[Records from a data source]
● ● ●

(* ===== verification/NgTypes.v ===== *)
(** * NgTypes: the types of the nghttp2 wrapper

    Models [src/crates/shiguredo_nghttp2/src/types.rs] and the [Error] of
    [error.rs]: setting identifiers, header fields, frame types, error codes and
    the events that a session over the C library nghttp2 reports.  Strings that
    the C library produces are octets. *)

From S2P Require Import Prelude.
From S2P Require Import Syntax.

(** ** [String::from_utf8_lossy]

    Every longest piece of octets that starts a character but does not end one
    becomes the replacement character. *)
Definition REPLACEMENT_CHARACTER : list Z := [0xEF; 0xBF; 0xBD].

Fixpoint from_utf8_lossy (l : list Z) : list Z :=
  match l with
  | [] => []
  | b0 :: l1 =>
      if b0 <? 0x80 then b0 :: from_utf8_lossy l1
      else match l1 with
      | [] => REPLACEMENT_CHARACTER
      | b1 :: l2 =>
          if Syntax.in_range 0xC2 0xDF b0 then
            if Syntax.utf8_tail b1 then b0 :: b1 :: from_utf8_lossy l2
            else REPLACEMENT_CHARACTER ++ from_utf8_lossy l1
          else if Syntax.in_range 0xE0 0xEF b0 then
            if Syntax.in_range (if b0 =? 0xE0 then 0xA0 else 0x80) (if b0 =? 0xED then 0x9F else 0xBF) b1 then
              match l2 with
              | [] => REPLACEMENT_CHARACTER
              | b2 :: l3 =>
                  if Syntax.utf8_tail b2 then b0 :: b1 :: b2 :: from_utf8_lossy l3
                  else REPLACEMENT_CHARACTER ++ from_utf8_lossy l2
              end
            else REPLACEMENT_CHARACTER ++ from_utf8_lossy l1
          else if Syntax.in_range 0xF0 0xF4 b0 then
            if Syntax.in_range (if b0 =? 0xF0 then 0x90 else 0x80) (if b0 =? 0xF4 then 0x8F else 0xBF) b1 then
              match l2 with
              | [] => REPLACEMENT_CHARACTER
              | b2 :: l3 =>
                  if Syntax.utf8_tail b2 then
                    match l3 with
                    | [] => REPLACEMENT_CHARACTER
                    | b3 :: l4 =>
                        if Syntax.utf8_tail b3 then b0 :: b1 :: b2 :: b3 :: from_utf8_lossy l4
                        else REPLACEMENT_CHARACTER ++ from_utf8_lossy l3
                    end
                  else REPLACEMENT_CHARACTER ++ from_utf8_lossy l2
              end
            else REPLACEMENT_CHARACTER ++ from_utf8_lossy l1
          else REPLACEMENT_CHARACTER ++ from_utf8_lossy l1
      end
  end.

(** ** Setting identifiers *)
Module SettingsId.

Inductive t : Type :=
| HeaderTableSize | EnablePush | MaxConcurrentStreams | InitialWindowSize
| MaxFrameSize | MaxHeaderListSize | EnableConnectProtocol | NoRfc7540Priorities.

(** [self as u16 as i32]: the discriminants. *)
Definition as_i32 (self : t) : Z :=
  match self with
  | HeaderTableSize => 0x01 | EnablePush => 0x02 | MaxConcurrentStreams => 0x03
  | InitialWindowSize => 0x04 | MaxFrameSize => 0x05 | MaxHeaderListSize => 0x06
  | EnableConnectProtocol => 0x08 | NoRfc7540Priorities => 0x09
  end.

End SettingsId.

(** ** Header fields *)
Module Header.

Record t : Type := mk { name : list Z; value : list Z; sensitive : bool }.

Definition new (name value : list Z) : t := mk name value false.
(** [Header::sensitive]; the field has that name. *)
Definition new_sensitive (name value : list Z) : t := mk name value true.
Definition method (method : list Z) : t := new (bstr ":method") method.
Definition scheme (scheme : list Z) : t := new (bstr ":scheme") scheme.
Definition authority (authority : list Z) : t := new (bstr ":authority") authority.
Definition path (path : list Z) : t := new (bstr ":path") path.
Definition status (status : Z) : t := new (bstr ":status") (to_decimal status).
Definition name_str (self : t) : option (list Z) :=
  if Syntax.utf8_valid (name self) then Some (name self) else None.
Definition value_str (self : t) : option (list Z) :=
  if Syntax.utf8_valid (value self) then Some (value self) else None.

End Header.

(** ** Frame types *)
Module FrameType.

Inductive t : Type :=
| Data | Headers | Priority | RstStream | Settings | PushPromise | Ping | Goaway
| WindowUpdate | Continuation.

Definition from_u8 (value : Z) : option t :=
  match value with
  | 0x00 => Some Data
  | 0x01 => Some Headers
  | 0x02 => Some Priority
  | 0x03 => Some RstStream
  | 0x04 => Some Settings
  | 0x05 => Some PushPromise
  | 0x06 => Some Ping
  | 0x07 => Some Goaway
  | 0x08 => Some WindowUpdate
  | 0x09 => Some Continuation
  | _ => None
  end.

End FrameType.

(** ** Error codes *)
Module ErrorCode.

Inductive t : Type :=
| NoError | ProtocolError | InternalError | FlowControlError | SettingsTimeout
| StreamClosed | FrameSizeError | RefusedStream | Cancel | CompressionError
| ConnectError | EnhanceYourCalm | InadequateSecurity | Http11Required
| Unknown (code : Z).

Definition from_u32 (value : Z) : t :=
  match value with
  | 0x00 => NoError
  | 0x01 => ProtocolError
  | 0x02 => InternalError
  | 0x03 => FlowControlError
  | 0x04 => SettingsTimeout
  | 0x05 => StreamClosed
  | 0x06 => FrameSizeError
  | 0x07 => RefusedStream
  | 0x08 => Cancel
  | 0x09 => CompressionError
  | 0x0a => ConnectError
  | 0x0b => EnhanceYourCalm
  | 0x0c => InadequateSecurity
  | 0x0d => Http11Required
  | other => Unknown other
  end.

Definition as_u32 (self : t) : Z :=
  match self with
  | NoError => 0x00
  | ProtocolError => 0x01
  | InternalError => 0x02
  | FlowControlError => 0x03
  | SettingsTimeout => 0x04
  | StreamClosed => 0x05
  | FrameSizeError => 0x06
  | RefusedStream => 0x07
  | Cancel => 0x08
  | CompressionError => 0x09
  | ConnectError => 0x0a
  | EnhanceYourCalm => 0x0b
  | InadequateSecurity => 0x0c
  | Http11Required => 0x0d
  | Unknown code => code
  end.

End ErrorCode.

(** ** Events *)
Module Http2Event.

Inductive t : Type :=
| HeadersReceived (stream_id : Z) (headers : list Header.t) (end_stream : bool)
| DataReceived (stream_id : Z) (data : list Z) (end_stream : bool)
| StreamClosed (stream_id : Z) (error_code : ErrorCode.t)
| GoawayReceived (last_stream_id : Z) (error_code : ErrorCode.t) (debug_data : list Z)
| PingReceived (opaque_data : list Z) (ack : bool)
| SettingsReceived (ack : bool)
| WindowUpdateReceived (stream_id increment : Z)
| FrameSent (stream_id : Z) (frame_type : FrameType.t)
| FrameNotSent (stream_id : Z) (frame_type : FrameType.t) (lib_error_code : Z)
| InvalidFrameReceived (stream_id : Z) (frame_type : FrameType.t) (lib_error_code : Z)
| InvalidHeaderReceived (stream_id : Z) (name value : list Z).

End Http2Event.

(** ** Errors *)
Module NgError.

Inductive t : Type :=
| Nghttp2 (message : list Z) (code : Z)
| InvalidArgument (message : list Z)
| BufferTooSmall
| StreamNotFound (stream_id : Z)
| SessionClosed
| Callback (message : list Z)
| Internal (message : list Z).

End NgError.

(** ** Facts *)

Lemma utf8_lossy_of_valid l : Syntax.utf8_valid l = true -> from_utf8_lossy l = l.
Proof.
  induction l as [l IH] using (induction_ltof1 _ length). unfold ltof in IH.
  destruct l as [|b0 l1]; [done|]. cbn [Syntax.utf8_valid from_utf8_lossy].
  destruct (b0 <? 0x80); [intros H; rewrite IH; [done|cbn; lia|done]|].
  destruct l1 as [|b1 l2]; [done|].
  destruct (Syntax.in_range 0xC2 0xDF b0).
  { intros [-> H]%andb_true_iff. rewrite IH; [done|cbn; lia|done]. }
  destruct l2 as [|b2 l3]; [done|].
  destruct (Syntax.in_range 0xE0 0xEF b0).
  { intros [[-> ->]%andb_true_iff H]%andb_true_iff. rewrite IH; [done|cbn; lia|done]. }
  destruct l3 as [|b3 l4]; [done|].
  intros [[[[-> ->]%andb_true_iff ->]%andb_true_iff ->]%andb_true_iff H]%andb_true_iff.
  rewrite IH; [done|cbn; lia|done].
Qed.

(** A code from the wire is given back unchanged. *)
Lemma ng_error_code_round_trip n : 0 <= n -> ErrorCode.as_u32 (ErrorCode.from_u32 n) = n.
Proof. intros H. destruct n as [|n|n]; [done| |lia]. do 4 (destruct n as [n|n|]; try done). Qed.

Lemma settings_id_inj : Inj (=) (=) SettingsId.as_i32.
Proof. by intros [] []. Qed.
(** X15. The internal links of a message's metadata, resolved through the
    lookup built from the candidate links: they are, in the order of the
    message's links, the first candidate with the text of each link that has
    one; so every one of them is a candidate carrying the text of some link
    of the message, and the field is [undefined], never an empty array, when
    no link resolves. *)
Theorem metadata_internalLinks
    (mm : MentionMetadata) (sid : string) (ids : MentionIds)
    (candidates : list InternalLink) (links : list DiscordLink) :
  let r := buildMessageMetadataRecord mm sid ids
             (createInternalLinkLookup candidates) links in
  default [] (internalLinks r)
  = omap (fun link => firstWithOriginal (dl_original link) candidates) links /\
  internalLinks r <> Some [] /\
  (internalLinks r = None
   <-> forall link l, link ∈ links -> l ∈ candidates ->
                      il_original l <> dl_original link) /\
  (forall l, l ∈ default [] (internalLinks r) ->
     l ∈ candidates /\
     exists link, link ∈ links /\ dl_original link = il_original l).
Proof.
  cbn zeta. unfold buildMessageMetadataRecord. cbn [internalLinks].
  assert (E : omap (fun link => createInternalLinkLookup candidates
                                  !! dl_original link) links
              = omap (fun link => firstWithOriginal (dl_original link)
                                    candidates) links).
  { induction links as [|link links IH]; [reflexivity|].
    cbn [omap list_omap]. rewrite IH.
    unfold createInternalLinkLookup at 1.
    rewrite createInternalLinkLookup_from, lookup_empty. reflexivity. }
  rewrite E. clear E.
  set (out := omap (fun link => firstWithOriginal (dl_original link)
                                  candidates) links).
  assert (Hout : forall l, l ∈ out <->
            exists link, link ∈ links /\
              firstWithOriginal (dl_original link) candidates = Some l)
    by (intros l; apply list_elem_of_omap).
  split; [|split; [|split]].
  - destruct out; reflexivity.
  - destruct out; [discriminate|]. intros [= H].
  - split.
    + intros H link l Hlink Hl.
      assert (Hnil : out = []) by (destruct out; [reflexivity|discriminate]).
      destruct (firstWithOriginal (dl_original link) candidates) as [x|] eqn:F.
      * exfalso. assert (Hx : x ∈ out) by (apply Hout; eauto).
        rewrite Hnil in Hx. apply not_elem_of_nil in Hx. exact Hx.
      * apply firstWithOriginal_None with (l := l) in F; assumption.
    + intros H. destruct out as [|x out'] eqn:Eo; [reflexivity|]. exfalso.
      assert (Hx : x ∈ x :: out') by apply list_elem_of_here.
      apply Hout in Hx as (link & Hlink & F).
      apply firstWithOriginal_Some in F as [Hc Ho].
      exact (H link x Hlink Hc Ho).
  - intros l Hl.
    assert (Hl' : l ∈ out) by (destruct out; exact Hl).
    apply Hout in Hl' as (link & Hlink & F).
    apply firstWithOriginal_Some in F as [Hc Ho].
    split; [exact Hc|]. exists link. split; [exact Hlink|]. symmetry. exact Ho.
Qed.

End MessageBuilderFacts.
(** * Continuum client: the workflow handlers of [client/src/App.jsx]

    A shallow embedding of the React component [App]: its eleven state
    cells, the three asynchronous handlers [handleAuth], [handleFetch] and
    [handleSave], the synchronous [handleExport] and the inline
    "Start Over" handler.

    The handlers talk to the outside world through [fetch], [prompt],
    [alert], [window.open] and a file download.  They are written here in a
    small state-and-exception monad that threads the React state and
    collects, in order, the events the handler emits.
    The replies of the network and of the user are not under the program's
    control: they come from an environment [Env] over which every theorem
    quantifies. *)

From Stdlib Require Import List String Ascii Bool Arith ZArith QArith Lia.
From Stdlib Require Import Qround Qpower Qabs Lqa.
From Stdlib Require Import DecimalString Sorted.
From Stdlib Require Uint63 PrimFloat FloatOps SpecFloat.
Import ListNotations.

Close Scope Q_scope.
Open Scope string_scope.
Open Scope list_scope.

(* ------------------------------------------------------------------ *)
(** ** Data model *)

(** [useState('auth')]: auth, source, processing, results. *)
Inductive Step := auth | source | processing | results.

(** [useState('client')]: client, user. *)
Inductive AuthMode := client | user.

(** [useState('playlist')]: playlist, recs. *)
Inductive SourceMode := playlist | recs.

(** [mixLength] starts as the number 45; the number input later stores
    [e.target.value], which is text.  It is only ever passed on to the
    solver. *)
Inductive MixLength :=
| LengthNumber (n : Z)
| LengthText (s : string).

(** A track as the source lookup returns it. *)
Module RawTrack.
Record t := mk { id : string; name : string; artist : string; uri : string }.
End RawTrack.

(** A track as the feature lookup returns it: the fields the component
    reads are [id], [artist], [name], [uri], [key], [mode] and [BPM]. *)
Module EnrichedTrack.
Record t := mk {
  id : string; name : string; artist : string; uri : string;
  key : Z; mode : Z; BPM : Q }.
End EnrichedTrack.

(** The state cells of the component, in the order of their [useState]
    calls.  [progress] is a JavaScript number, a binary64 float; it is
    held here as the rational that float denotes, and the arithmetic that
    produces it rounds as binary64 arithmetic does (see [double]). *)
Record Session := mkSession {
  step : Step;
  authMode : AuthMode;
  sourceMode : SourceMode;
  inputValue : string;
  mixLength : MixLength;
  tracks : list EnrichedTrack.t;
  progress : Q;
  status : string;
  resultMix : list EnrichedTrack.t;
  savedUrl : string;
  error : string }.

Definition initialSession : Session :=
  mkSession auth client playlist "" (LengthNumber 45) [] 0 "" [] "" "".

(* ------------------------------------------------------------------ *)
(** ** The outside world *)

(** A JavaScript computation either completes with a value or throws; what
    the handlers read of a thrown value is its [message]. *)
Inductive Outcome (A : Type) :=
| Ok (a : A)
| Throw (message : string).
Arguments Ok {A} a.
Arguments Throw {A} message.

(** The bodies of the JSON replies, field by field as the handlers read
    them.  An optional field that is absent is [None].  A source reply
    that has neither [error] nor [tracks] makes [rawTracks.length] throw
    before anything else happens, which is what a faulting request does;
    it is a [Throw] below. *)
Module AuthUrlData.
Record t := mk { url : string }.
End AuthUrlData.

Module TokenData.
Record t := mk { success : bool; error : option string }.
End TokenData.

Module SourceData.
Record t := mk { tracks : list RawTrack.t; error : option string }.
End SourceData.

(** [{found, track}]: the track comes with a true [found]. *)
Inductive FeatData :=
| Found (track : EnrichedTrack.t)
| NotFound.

● ● ●

**Your task:** Copy each line above where the string "Module" occurs.

**Solution to the exercise:**
Module SettingsId.
Module Header.
Module FrameType.
Module ErrorCode.
Module Http2Event.
Module NgError.
Module RawTrack.
Module EnrichedTrack.
Module AuthUrlData.
Module TokenData.
Module SourceData.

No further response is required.